Feb. 10—CHAMPAIGN — The mini-streak came to an abrupt end in 2023. In his first two seasons as the Illinois football coach, Bret Bielema had a 1,000-yard rusher each year.
Fair to say a productive running game is important to the success of Bielema's teams. He has qualified for bowls in 11 of his 15 seasons as a head coach. All 11 teams included a 1,000-yard rusher.
For a defensive-minded head coach like Bielema, a running game means controlling the clock, which limits the amount of damage the imposing offense can inflict.
It's math. If I have the ball 38 minutes and you have it 22, you probably didn't score a lot.
Which brings me to 2023. Illinois opponents held a three-minute average edge in time of possession. That was a significant change from the 8-5 2022 team that held a five-minute advantage. Did it make a difference? Absolutely. Three wins worth of difference.
Had Brown put the NFL on hold for a year and returned for his final season at Illinois, the 1,000-yard streak would have continued. Barring injury. But that is out of the team's control.
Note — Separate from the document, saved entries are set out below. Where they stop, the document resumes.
(** * stock_price_candlestick_chart: a shallow embedding of [main.py]

    The Flask application of [src/main.py] is embedded as Rocq functions:
    Python strings are lists of Unicode code points, the request handlers
    are computations in a small state-and-exception monad over the
    application's world (the [search_records] table, the flashed messages,
    the replies sent through the messaging API and the log), and the
    library calls the handlers rely on ([datetime.strptime], [date]
    arithmetic, [Series.rolling(..).mean()], the webhook handler of the
    messaging SDK) are embedded from the libraries' own sources. *)

From Stdlib Require Import ZArith NArith List String Ascii Bool Lia QArith
  DecimalString Floats.
Import ListNotations.

(** ** Python strings *)

Module PyStr.

(** A Python [str] is a sequence of Unicode code points. *)
Definition char := N.
Definition str := list char.

Definition ord (a : ascii) : char := N_of_ascii a.

(** An ASCII literal of the source, as a [str]. *)
Definition lit (s : string) : str := map ord (list_ascii_of_string s).

Definition char_eqb (a b : char) : bool := N.eqb a b.

Fixpoint str_eqb (a b : str) : bool :=
  match a, b with
  | [], [] => true
  | x :: a', y :: b' => char_eqb x y && str_eqb a' b'
  | _, _ => false
  end.

(** [s.startswith(p)] *)
Fixpoint startswith (s p : str) {struct p} : bool :=
  match p, s with
  | [], _ => true
  | c :: p', d :: s' => char_eqb d c && startswith s' p'
  | _ :: _, [] => false
  end.

(** [sub in s]: the substring search of [str.__contains__], scanning the
    start positions of [s] from left to right. *)
Fixpoint contains (sub s : str) : bool :=
  startswith s sub ||
  match s with
  | [] => false
  | _ :: s' => contains sub s'
  end.

End PyStr.

Import PyStr.

(** ** The ticker-format check of [home] (line 74)

    [if '.TW' in searched_ticker or '.TWO' in searched_ticker:] *)

Definition is_valid_ticker_suffix (searched_ticker : str) : bool :=
  contains (lit ".TW") searched_ticker || contains (lit ".TWO") searched_ticker.

(** ** Exceptions

    The exception classes that occur in [main.py] and in the library code
    it calls.  A call either returns a value or raises. *)

Inductive exn : Type :=
| ValueError
| TypeError
| KeyError
| OverflowError
| IndexError
| IntegrityError
| InvalidSignatureError
| HTTPException (code : Z)
| ProviderError
| ApiException.

Inductive outcome (A : Type) : Type :=
| Returned (a : A)
| Raised (e : exn).

Arguments Returned {A} a.
Arguments Raised {A} e.

Definition obind {A B : Type} (m : outcome A) (f : A -> outcome B) : outcome B :=
  match m with
  | Returned a => f a
  | Raised e => Raised e
  end.

Notation "'let*' x ':=' m 'in' k" := (obind m (fun x => k))
  (at level 10, x pattern, m at level 100, k at level 200).

(** ** The Unicode character database

    [re]'s [\d], [int()] and [str.strip()] consult the interpreter's
    Unicode tables, which are not part of the repository: they are taken
    as a parameter.  [decimal_value c] is the value of [c] when [c] is a
    decimal digit (category Nd); [is_whitespace c] is [str.isspace]. *)

Record unicode_db : Type := {
  decimal_value : char -> option Z;
  is_whitespace : char -> bool
}.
Injuries were a huge negative for the Illinois running game in 2023 with Kaden Feagin, Reggie Love III and Josh McCray all missing time.
So, what it is going to happen in 2024? Here is how the position shapes up:
Projected starter: Feagin. The return of the Arthur-Lovington-Atwood-Hammond product diminishes the loss of Love, who transferred to Purdue.
Perhaps, Love saw the writing on the wall and realized if healthy, Feagin is Illinois' short- and long-term answer.
Feagin finished second on the team in rushing with 438 yards on 95 attempts, an average of 4.6 yards.
Feagin is returning from a shoulder injury that will limit his work in the spring. The coaches know what he can do when healthy and the job is his. But the sooner he can get back on the field to work with his teammates, the better. A punishing runner, the 6-foot-3, 250-pound Feagin has the ability to be one of the all-time greats at Illinois.
McCray, Aidan Laughery, Ca'Lil Valentine. After an outstanding rookie year in 2021 when he gained 549 yards as a backup to Brown, McCray's last two seasons have been ruined by injuries. He played in just four games in 2022 and only five in 2023. The good news is he has preserved an extra year of eligibility.
Laughery, a Gibson City-Melvin-Sibley graduate, averaged 5.1 yards per carry in nine games in 2023. The question about Laughery is whether or not he has the size and durability to be an everydown back, with injuries a factor. He finished with 81 rushing yards on 16 carries in limited duty last season.
Speedy Valentine is one of the prizes of the 2024 Illinois recruiting class, a four-star recruit from Chandler, Ariz.
With a short stack of running backs, Valentine could see the field early. Bielema and offensive coordinator Barry Lunney Jr. have shown a willingness to get freshmen in the game when they think they are ready.
Final analysis: Whoever said "You can never have too many running backs" must have had the 2023 Illinois football team in mind.
By the end of the season, Bielema and his coaches were dipping into the deep reserves. Had the team reached a bowl, it would have been interesting to see who would have received the bulk of the carries.
Like it or not, running back is a position where guys get banged up. With that in mind, expect Lunney and position coach Thad Ward to keep as many players in the rotation as possible.
Feagin certainly looks capable of heavy duty, but keeping him healthy is critical. So, maybe a few less carries, especially early in the season.
So far, Bielema hasn't reached into the transfer portal for a running back. The spring session will show him whether or not he needs to add another option.